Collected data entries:
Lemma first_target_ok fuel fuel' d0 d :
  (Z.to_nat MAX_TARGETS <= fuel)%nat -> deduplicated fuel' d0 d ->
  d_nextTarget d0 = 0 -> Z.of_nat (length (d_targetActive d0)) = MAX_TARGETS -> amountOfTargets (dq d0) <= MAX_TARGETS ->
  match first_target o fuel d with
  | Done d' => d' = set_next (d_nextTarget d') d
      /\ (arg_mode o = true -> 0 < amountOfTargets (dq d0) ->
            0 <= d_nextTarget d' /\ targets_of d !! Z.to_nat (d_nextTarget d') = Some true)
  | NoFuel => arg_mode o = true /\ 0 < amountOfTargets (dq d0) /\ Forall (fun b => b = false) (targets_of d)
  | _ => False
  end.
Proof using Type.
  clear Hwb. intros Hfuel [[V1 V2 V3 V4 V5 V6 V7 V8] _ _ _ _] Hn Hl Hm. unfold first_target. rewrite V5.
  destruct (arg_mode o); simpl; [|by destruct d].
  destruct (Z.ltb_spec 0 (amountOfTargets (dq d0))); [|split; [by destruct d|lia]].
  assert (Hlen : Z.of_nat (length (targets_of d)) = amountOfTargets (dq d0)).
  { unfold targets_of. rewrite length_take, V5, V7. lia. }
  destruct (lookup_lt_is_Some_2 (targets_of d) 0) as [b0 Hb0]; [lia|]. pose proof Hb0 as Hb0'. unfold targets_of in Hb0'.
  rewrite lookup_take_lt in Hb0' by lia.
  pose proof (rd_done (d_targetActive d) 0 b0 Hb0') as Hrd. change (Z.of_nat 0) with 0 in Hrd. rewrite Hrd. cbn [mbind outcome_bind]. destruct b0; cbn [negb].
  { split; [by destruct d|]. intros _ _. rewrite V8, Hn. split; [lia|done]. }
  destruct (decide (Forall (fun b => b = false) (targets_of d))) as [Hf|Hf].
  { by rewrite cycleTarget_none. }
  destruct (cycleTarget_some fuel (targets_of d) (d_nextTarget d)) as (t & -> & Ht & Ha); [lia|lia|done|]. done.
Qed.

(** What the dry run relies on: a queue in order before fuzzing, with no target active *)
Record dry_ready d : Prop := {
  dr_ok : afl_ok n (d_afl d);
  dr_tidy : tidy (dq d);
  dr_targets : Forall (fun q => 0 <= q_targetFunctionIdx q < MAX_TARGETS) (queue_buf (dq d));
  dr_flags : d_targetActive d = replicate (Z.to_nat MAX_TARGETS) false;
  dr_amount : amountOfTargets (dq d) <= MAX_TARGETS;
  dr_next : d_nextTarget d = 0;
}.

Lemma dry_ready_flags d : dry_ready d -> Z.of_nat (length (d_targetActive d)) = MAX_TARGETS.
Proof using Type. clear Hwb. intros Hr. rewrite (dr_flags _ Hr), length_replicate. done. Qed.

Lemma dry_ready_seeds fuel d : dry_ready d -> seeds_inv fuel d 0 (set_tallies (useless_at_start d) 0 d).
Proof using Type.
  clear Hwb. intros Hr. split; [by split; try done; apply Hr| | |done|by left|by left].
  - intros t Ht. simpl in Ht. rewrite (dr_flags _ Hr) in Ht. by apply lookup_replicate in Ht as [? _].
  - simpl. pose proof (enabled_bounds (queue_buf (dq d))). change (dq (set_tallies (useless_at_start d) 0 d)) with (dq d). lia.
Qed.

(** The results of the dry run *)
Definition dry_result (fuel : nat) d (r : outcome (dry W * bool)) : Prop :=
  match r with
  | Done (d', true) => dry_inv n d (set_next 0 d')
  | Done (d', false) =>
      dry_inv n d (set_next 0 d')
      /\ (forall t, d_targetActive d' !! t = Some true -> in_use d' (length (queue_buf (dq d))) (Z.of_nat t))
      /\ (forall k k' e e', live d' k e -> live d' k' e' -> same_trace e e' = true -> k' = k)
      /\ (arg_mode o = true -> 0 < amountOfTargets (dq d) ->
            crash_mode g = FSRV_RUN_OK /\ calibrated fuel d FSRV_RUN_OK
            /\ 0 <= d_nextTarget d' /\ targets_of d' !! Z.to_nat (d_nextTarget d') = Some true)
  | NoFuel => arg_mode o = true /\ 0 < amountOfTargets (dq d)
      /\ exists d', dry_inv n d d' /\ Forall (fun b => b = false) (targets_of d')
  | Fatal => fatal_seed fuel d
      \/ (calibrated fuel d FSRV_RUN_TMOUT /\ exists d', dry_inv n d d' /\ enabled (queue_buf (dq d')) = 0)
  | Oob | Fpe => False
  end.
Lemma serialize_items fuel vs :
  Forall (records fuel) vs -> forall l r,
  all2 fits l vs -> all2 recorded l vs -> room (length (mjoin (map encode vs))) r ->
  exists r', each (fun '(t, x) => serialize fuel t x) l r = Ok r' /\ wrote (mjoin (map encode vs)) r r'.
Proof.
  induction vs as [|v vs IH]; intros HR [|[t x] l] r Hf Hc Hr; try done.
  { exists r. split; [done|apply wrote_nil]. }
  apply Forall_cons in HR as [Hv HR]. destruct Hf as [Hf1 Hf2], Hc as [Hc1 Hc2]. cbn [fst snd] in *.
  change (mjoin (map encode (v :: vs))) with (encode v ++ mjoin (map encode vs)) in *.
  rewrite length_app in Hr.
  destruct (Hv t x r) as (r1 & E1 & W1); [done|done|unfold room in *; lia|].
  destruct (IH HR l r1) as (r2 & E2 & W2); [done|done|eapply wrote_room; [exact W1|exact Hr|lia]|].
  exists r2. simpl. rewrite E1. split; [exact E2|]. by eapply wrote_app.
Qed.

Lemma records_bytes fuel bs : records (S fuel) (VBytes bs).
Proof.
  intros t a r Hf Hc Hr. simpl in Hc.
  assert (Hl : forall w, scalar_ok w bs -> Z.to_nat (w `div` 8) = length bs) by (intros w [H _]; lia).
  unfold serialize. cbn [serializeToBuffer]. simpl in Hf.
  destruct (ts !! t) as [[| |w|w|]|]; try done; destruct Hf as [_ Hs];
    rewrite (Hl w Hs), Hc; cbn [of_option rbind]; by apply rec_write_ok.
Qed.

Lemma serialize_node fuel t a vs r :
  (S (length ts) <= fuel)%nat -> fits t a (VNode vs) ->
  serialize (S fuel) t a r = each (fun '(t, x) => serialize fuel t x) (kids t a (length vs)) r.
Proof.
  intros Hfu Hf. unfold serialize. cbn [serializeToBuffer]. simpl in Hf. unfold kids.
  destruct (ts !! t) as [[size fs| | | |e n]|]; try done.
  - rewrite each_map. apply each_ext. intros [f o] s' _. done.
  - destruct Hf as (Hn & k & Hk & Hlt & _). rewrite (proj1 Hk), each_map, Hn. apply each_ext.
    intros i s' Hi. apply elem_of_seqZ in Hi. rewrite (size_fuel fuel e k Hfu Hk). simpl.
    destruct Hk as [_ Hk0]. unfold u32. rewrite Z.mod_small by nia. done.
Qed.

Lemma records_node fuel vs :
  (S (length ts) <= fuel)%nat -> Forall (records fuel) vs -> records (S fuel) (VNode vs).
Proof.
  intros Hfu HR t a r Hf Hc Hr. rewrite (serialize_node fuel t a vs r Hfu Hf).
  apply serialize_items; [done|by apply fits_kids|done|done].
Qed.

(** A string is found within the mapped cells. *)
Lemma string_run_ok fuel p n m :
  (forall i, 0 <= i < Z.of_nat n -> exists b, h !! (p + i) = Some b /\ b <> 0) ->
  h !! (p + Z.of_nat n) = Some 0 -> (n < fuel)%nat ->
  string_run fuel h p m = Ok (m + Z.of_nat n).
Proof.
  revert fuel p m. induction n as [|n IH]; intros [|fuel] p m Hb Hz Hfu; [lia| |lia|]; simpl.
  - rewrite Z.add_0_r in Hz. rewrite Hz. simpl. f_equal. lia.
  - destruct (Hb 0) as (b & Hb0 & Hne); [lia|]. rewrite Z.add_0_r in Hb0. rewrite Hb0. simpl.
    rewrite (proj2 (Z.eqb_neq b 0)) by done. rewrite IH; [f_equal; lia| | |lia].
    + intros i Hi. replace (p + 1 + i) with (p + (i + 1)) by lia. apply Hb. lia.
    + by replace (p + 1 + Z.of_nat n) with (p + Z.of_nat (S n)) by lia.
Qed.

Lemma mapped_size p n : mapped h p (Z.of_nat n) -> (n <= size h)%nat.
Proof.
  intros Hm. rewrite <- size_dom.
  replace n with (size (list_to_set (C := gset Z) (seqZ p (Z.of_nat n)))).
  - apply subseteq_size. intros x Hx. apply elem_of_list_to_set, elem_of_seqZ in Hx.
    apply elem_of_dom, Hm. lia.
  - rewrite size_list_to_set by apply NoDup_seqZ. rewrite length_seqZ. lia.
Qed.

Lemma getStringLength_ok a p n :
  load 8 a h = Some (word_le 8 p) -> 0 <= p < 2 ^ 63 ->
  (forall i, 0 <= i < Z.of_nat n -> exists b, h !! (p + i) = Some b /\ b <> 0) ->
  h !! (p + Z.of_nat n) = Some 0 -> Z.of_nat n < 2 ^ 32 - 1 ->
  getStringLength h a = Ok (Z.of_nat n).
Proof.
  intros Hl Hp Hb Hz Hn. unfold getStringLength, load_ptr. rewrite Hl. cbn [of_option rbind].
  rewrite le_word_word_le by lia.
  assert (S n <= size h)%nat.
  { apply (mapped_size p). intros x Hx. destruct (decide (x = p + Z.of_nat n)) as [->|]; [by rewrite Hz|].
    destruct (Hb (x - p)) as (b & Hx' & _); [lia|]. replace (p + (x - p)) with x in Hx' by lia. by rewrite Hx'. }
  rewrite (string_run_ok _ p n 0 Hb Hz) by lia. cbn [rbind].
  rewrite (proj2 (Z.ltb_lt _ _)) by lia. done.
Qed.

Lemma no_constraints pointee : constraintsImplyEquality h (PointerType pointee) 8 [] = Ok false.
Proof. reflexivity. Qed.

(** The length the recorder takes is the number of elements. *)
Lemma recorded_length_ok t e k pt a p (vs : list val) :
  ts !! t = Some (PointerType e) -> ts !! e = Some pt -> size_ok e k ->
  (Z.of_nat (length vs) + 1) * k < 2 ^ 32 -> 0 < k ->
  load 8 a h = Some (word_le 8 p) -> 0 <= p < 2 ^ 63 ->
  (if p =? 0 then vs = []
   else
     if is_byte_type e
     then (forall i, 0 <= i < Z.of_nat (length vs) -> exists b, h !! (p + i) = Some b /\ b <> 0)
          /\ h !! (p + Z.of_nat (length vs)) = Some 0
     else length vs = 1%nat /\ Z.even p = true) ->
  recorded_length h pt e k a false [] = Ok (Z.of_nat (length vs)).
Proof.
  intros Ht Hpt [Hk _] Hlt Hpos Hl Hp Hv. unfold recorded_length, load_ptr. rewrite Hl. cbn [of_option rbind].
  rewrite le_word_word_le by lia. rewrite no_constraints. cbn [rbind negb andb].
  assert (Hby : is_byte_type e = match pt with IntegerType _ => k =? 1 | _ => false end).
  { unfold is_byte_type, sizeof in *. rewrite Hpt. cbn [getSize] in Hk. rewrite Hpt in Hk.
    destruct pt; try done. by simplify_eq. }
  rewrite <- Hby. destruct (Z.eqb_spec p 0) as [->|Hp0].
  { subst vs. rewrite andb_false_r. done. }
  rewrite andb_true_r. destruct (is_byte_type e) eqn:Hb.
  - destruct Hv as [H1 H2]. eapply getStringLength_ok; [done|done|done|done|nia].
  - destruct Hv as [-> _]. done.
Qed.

[TASK BRIEF]:
Take the records above and return, word for word, only the lines that fall from the line with "assert (Hby : is_byte_type" to the line with "rewrite andb_true_r. destruct", both of them included.

[YOUR RESPONSE]:
  assert (Hby : is_byte_type e = match pt with IntegerType _ => k =? 1 | _ => false end).
  { unfold is_byte_type, sizeof in *. rewrite Hpt. cbn [getSize] in Hk. rewrite Hpt in Hk.
    destruct pt; try done. by simplify_eq. }
  rewrite <- Hby. destruct (Z.eqb_spec p 0) as [->|Hp0].
  { subst vs. rewrite andb_false_r. done. }
  rewrite andb_true_r. destruct (is_byte_type e) eqn:Hb.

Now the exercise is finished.